A concept I don’t think gets talked about too much as it relates to a person’s career growth is integrity. Integrity sometimes sounds stiff and too conceptual but there are aspects to it that are so critical to your success that it bears pointing out – repeatedly.

In the world of work (and it doesn’t matter if we’re talking business or non profit) the primary commodity we trade off of daily is trust. If you are unable or unwilling to trust the other person to do what they say they will do, then how can you work with them? This is very basic in work and in life. If you make a commitment and then don’t pull through with it and simply shrug it off, you are shrugging off your ability to advance in your career and in the minds of those around you. You may think you have some truly valid reasons for missing it, you may even think it’s not that important. That might be true to some extent however the trust given to someone is the basic building block for the foundation of all of our relationships (personal or business). We have to know we can trust someone to be reliable, to have our best interest in mind and to behave honestly. It doesn’t really matter if it’s a big or small goof up. You just dented your reputation. It is better to be upfront if you know a situation is going to not “work out” and be honest in dealing with the goof up prior to the impact, this act of integrity can usually minimize the dent.

In our relationships at work, we are all allowed a margin of error for when circumstances impact our commitments in ways we could never predict. When we have too many uncontrolled situations and therefore too many missed commitments our credibility eventually diminishes to nothing. Those working around you expect you to cover your bases and manage your environment to ensure what you say you will do gets done. It doesn’t matter if it is showing up on time to a meeting or delivering a report on a certain day. The expectation is that you are intelligent and insightful enough to make commitments based on your assessment of your environment and likely impacts. Simply saying that you got caught in traffic during rush hour will only work a couple of times.
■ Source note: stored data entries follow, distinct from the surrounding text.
(** Estimates are exact: the amount reported for a single-leg order is the
    product of the decimal reference price, the quantity and the decimal
    multiplier, digit for digit, in the currency the assessment uses; the working
    precision always suffices. *)
Theorem estimate_exact facts leg rest e :
  is_combo facts = false -> legs facts = leg :: rest -> estimate_order facts = Ok e ->
  exists r m p q,
    _reference_price facts (instrument leg) = Ok r /\ _monetary_multiplier (instrument leg) = Ok m
    /\ _instrument_currency (instrument leg) = Ok (e_currency e)
    /\ d_of_float r = DFin p /\ d_of_float m = DFin q
    /\ d_coef (amount e) = d_coef p * Z.abs (qty facts) * d_coef q
    /\ d_exp (amount e) = d_exp p + d_exp q
    /\ d_ltb (amount e) d_zero = false.
Proof.
  intros Hc Hl H. unfold estimate_order in H. rewrite Hc, Hl in H.
  apply bind_ok in H as ([[price cur] mult] & Hparts & H).
  apply bind_ok in Hparts as (cur' & Hcur & Hparts). apply bind_ok in Hparts as (m & Hm & Hparts).
  apply bind_ok in Hparts as (r & Hr & [= <- <- <-]).
  apply bind_ok in H as (x & Hx & H). apply bind_ok in H as (v & Hv & H).
  destruct v as [v| |]; try done. destruct (d_ltb v d_zero) eqn:Hneg; [done|].
  injection H as <-. exists r, m.
  destruct (d_of_float r) as [p|s|] eqn:Ep; cbn [decimal_mul] in Hx;
    [|case_match; simplify_eq; by destruct (d_of_float m) as [d| |]; simpl in Hv; try case_match
     |simplify_eq; by destruct (d_of_float m)].
  injection Hx as <-.
  destruct (d_of_float m) as [q|s|] eqn:Eq; cbn [decimal_mul] in Hv; [|by case_match|done].
  injection Hv as <-. exists p, q.
  cbn [decimal_digits] in *.
  rewrite d_mul_exact3 in Hneg |- *;
    [|eauto using d_of_float_wf|unfold d_wf, d_of_Z; cbn [d_coef]; lia|eauto using d_of_float_wf|lia
     |eauto using d_of_float_wf|unfold d_wf, d_of_Z; cbn [d_coef]; lia|eauto using d_of_float_wf|lia].
  split_and!; try done; cbn; lia.
Qed.

Lemma estimate_exact_witness :
  exists e, estimate_order (demo_order "BUY") = Ok e
    /\ d_format (amount e) = "2403.000"
    /\ exists p q, d_coef (amount e) = d_coef p * 12 * d_coef q.
Proof.
  eexists. split_and!; [by vm_compute|by vm_compute|].
  edestruct (estimate_exact (demo_order "BUY") {| instrument := demo_instrument; qty_ratio := 1 |} [])
    as (r & m & p & q & _ & _ & _ & _ & _ & H & _); [done|done|by vm_compute|].
  exists p, q. exact H.
Defined.

(** A superscript digit passes [str.isdigit] and not [int]: the account list
    is refused, but with the bare [ValueError] of [int], which names no variable,
    and not with the promised configuration error. *)
Theorem real_acc_ids_superscript :
  let two := String (chr 178) "" in
  isdigit two = true /\
  _parse_real_acc_ids two = Err (ValueError "invalid literal for int() with base 10").
Proof. split; by vm_compute. Qed.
Others will then expect you to adjust your departure time to allow for those conditions or come up with other options.

You can be endowed with trust from others almost instantly when you get acquainted. It can take only one act to completely destroy trust. Rebuilding trust after it is gone takes many consistent acts to gain back slowly. Sometimes trust is never fully restored. Granted, the magnitude of the act will often dictate if it completely destroys it or if it chips away at the foundation. Even if your missed commitment has little impact, if you do that sort of thing enough times you will destroy the trust you were given. I think the phrase “death by a thousand small cuts” describes this. The thinking then moves to not wanting to increase your responsibilities because you can’t handle the small stuff. You have to take your assignment seriously. If you can’t increase your responsibilities you won’t grow your career. It’s that simple.
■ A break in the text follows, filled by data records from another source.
(* ===== verification/RateLimit.v ===== *)
(** services/rate_limit.py: admission to one provider operation.  The rolling
    log is PyrateLimiter's [InMemoryBucket], here an interface with the laws its
    documentation states; everything else is this module's: reservations,
    pacing, the queue of waiters.  Clock readings are integers of a microsecond;
    the log counts milliseconds. *)

From S2P Require Import Prelude.

(** ** The bucket interface *)

(** An [InMemoryBucket([Rate(limit, interval)])]: [b_items] is its content,
    oldest first. *)
Class Bucket (B : Type) : Type := {
  b_new : Z -> Z -> B;                (* limit, interval *)
  b_put : Z -> B -> bool * B;
  b_leak : Z -> B -> B;
  b_count : B -> Z;
  b_peek : Z -> B -> option Z;        (* latest to earliest *)
  b_items : B -> list Z;
  b_limit : B -> Z;
  b_interval : B -> Z }.

Definition at_least (t : Z) (l : list Z) : list Z := List.filter (fun x => t <=? x) l.
Definition count (l : list Z) : Z := Z.of_nat (length l).

Class BucketLaws (B : Type) `{Bucket B} : Prop := {
  new_items limit interval : b_items (b_new limit interval) = [];
  new_rate limit interval :
    b_limit (b_new limit interval) = limit /\ b_interval (b_new limit interval) = interval;
  put_rate t b : b_limit (snd (b_put t b)) = b_limit b /\ b_interval (snd (b_put t b)) = b_interval b;
  leak_rate t b : b_limit (b_leak t b) = b_limit b /\ b_interval (b_leak t b) = b_interval b;
  put_accepts t b : count (at_least (t - b_interval b) (b_items b)) < b_limit b ->
    fst (b_put t b) = true /\ b_items (snd (b_put t b)) = (b_items b ++ [t])%list;
  put_refuses t b : b_limit b <= count (at_least (t - b_interval b) (b_items b)) ->
    fst (b_put t b) = false /\ b_items (snd (b_put t b)) = b_items b;
  leak_items t b : b_items (b_leak t b) = at_least (t - b_interval b) (b_items b);
  count_items b : b_count b = count (b_items b);
  peek_items k b : b_peek k b = if k <? 0 then None else (rev (b_items b)) !! Z.to_nat k }.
I have seen people make commitments and swear to take action on things knowing fully that those acts will never happen. If you are this kind of person, you probably enjoy the talk more than the action. Don’t let that happen because you will soon be labeled a “blow hard”. You have no credibility because you are all talk and no action. At the end of your career, you will be measured by your results not by all the things you “said” you would do. As I sit here and write, I can think of several people I know that fall into this category. As nice as they are, I cringe at the idea of really being put in a position of working with them because I know that at any moment, they won’t pull through. That usually means I am left picking up their work or being impacted negatively in some way.

I have also noticed that in some of the more creative areas of work that some people develop an attitude that you can’t rush art. You can’t put a timeline on the creative process. I disagree. As long as your work has a recipient and you aren’t simply creating something for the pure joy of it, people do have an expectation that you will deliver your work in a reasonable timeframe. Once you start moving beyond that timeframe, the trust goes away accordingly. There is no escape from the profound realities of how trust is built or crushed.

If your career seems to be stalled out you may want to do some self examination. Start with understanding if you are as good as your word. If you have had any history of missing deadlines, showing up late or saying things in the excitement of the moment (and later not following up), then you need to consider changing your behavior. When you are as good as or better than your word, you will be sought out and great things will happen. Integrity can be summed up as doing what you say you will do. It is honesty, accountability and commitment to doing what is right even when no one is looking.